_What is needed_.
For the records below, tally the lines that include the word "Hsome" and give only the tally.

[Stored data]
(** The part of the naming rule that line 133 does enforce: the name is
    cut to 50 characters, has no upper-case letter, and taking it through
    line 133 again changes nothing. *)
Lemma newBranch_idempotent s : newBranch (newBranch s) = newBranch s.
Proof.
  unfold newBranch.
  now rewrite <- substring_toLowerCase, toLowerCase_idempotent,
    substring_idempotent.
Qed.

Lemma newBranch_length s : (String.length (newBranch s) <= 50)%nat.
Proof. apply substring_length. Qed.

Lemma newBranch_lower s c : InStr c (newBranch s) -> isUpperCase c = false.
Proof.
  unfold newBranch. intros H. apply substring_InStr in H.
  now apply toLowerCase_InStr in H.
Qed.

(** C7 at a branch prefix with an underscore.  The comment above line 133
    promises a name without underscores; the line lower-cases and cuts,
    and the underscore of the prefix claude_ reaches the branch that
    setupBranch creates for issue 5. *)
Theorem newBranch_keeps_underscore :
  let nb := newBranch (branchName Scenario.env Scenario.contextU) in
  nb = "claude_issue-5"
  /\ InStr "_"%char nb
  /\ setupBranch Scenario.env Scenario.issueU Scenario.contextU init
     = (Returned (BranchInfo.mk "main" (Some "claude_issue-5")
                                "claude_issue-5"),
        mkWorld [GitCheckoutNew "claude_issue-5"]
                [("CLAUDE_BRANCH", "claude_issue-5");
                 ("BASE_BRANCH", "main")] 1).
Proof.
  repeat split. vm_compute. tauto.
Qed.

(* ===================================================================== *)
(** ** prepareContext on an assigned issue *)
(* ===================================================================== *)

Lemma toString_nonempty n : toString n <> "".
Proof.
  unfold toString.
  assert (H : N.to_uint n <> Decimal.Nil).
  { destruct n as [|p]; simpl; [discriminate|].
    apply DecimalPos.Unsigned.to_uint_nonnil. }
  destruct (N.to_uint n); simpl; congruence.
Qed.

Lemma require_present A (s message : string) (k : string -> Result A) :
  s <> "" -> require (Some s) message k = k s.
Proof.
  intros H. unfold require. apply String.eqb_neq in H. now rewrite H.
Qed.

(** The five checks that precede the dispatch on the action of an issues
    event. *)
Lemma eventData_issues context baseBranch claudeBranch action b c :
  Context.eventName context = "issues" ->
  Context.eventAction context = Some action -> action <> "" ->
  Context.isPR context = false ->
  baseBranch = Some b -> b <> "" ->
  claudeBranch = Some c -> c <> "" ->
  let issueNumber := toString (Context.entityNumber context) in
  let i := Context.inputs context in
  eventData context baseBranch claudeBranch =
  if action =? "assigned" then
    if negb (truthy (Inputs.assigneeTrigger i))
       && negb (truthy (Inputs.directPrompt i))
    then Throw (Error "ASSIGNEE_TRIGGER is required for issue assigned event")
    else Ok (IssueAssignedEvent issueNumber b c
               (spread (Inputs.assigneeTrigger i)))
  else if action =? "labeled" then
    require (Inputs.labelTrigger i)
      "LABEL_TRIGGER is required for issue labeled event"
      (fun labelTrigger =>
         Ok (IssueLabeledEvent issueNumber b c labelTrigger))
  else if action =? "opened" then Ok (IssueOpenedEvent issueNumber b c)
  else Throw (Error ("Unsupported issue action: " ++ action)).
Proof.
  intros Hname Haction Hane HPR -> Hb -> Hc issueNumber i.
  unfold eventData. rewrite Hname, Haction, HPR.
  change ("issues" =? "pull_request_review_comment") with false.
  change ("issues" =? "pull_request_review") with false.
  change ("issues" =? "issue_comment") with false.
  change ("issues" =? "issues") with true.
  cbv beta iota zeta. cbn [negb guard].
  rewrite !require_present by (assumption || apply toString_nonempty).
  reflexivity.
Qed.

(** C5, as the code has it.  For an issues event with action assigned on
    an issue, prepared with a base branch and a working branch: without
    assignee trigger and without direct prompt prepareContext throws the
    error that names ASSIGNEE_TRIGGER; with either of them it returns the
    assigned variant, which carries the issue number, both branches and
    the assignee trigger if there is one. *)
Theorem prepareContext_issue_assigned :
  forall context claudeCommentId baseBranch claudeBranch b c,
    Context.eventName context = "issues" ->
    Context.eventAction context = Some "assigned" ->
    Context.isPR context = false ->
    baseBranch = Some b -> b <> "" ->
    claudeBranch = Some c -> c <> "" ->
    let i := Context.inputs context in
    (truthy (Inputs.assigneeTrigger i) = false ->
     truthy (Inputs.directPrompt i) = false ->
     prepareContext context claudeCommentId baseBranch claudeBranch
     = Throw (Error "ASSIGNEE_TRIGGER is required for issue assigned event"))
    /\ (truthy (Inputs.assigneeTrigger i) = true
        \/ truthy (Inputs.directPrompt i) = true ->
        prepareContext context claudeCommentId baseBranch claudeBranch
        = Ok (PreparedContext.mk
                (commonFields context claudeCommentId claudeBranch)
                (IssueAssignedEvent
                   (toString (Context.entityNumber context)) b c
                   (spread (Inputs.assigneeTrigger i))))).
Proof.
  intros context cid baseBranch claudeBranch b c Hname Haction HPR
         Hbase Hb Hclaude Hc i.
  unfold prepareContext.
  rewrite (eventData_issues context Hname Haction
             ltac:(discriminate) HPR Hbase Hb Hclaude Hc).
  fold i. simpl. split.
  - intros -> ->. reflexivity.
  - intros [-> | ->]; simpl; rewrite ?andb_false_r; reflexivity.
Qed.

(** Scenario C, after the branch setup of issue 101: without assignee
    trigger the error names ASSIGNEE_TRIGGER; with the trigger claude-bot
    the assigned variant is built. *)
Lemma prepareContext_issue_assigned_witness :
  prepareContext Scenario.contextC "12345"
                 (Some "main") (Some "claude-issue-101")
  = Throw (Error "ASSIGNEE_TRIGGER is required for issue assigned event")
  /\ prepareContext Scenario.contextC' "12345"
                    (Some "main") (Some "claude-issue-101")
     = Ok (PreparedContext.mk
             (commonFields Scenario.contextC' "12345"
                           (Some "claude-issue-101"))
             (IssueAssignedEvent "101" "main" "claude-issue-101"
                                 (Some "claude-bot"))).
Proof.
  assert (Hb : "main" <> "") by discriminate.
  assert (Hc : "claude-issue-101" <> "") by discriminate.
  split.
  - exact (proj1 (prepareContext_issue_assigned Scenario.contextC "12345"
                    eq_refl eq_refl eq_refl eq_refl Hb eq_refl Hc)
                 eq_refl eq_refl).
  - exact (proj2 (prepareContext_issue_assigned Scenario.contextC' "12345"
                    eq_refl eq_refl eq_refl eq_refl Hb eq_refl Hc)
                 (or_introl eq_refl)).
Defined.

==

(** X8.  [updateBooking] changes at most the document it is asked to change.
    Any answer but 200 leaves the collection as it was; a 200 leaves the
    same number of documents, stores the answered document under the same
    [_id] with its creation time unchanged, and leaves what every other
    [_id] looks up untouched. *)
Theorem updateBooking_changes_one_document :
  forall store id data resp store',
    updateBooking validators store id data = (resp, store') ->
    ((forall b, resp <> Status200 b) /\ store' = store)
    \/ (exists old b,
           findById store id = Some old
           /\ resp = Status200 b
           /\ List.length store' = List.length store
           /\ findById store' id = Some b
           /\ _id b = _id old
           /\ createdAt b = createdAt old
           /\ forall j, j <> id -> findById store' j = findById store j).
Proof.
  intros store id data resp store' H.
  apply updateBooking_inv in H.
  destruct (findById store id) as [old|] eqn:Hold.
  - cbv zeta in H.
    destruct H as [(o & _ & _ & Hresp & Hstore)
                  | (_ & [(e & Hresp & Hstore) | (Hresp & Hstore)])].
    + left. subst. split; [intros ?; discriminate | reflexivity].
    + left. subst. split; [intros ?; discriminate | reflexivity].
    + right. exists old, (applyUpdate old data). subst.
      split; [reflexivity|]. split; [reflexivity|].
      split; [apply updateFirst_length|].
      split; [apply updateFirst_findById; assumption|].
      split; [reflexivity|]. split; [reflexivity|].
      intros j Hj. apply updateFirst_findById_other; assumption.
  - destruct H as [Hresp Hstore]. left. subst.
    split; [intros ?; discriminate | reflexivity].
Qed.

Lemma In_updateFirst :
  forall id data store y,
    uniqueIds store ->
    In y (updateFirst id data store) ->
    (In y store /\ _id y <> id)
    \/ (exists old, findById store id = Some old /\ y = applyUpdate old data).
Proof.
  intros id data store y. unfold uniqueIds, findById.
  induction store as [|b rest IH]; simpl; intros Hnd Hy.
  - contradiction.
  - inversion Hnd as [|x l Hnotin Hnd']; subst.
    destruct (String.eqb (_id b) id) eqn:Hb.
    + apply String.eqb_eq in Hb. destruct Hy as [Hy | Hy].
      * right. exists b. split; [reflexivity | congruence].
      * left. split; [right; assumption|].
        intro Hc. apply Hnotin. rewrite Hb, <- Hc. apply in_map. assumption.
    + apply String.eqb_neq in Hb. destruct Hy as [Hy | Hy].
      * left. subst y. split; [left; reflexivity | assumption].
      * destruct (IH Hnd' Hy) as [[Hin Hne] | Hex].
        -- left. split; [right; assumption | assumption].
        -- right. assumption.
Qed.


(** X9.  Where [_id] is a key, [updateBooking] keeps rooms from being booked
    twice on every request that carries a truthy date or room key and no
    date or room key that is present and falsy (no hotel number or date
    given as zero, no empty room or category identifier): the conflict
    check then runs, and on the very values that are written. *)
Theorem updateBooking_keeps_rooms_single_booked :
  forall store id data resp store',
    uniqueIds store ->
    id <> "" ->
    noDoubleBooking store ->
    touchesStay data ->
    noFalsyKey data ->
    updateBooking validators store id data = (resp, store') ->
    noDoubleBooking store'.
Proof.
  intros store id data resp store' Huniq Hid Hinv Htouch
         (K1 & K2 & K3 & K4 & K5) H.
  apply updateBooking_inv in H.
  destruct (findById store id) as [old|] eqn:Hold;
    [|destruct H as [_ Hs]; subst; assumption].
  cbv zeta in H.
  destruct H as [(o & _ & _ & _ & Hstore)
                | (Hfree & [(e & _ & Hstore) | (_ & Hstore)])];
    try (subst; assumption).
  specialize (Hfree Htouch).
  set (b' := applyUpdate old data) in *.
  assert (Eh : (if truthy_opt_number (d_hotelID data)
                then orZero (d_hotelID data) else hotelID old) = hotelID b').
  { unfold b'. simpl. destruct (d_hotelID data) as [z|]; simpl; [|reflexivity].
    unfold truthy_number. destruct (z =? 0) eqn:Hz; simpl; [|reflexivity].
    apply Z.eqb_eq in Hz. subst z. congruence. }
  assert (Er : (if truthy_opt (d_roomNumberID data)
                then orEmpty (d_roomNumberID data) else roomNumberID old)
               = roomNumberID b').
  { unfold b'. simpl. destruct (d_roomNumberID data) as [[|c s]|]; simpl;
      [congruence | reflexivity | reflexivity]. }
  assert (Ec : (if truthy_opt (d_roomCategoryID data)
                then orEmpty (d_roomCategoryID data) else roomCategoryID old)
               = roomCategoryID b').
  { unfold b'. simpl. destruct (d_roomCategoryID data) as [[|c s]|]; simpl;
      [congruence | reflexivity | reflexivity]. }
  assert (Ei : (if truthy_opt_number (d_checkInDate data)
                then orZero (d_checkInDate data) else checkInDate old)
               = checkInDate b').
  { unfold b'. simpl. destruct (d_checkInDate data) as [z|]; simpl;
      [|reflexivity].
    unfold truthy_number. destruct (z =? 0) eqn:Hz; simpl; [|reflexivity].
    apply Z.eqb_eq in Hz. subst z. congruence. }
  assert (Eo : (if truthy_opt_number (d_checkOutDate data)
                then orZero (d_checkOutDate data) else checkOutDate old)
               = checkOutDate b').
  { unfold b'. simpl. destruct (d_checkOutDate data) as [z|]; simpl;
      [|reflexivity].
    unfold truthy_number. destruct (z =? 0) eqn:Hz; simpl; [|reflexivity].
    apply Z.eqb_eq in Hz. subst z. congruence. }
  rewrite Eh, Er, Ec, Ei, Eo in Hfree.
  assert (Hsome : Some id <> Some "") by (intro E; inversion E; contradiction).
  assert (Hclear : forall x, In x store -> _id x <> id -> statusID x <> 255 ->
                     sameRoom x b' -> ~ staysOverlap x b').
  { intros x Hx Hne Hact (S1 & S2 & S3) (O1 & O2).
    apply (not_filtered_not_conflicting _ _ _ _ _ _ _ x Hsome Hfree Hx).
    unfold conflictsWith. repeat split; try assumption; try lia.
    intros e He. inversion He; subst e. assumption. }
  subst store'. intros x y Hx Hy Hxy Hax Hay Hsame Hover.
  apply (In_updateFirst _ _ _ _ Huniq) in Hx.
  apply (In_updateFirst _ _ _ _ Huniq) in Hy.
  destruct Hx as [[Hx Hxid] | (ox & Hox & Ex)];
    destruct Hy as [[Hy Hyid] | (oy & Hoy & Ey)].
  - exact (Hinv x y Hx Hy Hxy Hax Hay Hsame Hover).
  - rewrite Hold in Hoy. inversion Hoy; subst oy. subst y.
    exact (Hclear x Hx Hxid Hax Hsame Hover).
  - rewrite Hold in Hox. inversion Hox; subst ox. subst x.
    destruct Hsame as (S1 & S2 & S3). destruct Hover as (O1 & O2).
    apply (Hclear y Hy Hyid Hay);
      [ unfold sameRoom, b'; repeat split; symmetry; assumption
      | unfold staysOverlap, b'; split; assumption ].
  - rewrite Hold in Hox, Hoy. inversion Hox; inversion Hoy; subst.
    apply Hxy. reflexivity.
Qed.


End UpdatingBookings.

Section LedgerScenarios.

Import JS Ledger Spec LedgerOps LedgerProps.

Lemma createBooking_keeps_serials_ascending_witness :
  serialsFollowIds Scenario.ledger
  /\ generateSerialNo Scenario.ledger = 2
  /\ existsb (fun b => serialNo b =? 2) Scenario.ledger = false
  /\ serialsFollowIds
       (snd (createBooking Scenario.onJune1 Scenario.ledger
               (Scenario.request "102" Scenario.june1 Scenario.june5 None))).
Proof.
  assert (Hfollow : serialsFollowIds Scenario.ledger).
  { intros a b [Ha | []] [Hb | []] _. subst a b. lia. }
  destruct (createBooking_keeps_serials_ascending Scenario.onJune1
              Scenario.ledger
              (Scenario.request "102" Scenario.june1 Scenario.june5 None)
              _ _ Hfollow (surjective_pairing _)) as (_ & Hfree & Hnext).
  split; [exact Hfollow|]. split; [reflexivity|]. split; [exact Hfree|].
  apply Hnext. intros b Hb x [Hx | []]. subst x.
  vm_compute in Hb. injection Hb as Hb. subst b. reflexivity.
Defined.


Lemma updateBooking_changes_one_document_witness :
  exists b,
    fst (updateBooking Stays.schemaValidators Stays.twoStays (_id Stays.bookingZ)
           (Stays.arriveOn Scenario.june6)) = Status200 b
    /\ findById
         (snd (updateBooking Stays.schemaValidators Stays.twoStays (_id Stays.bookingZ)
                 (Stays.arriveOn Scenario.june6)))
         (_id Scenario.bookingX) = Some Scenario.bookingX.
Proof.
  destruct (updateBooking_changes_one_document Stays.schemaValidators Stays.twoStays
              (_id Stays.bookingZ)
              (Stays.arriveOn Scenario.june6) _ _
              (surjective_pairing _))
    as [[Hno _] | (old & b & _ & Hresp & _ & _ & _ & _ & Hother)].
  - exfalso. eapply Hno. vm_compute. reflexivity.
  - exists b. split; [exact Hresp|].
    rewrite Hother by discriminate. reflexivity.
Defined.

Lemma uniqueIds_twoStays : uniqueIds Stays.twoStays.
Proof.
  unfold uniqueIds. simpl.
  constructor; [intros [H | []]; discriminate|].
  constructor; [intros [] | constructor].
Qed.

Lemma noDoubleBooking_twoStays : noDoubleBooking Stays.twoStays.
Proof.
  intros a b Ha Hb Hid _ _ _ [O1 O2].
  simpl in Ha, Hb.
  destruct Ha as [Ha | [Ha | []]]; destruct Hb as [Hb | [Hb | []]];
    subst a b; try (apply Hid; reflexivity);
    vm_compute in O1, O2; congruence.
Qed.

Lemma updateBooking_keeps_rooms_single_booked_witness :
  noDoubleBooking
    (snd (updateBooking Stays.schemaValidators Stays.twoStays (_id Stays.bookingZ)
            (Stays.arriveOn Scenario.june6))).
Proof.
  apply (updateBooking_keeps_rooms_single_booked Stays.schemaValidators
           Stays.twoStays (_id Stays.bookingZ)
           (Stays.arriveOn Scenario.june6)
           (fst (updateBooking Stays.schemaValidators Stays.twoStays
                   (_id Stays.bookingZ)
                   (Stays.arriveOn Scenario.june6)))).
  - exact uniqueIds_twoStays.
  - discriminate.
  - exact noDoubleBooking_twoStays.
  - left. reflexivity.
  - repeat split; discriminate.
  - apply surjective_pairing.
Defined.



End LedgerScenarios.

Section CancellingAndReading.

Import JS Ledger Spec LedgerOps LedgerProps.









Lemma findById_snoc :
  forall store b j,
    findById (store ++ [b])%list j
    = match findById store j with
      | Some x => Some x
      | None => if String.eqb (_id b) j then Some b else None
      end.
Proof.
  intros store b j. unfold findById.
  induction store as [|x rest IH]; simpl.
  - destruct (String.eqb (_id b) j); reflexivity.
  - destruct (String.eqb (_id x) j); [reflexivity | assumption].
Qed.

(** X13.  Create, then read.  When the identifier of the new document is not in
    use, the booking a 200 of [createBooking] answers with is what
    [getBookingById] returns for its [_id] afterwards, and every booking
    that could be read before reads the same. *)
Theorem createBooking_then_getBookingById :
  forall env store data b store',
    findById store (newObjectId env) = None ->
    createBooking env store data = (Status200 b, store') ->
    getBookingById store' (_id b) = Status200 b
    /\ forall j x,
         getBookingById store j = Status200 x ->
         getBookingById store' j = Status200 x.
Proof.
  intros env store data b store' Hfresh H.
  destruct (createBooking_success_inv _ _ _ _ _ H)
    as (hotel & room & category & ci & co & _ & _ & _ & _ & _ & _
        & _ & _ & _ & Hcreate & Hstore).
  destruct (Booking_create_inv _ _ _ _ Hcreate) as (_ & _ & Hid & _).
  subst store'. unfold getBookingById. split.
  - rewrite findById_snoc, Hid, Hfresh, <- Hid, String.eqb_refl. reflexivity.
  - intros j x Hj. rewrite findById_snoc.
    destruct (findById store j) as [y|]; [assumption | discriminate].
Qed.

_Finished task_.
2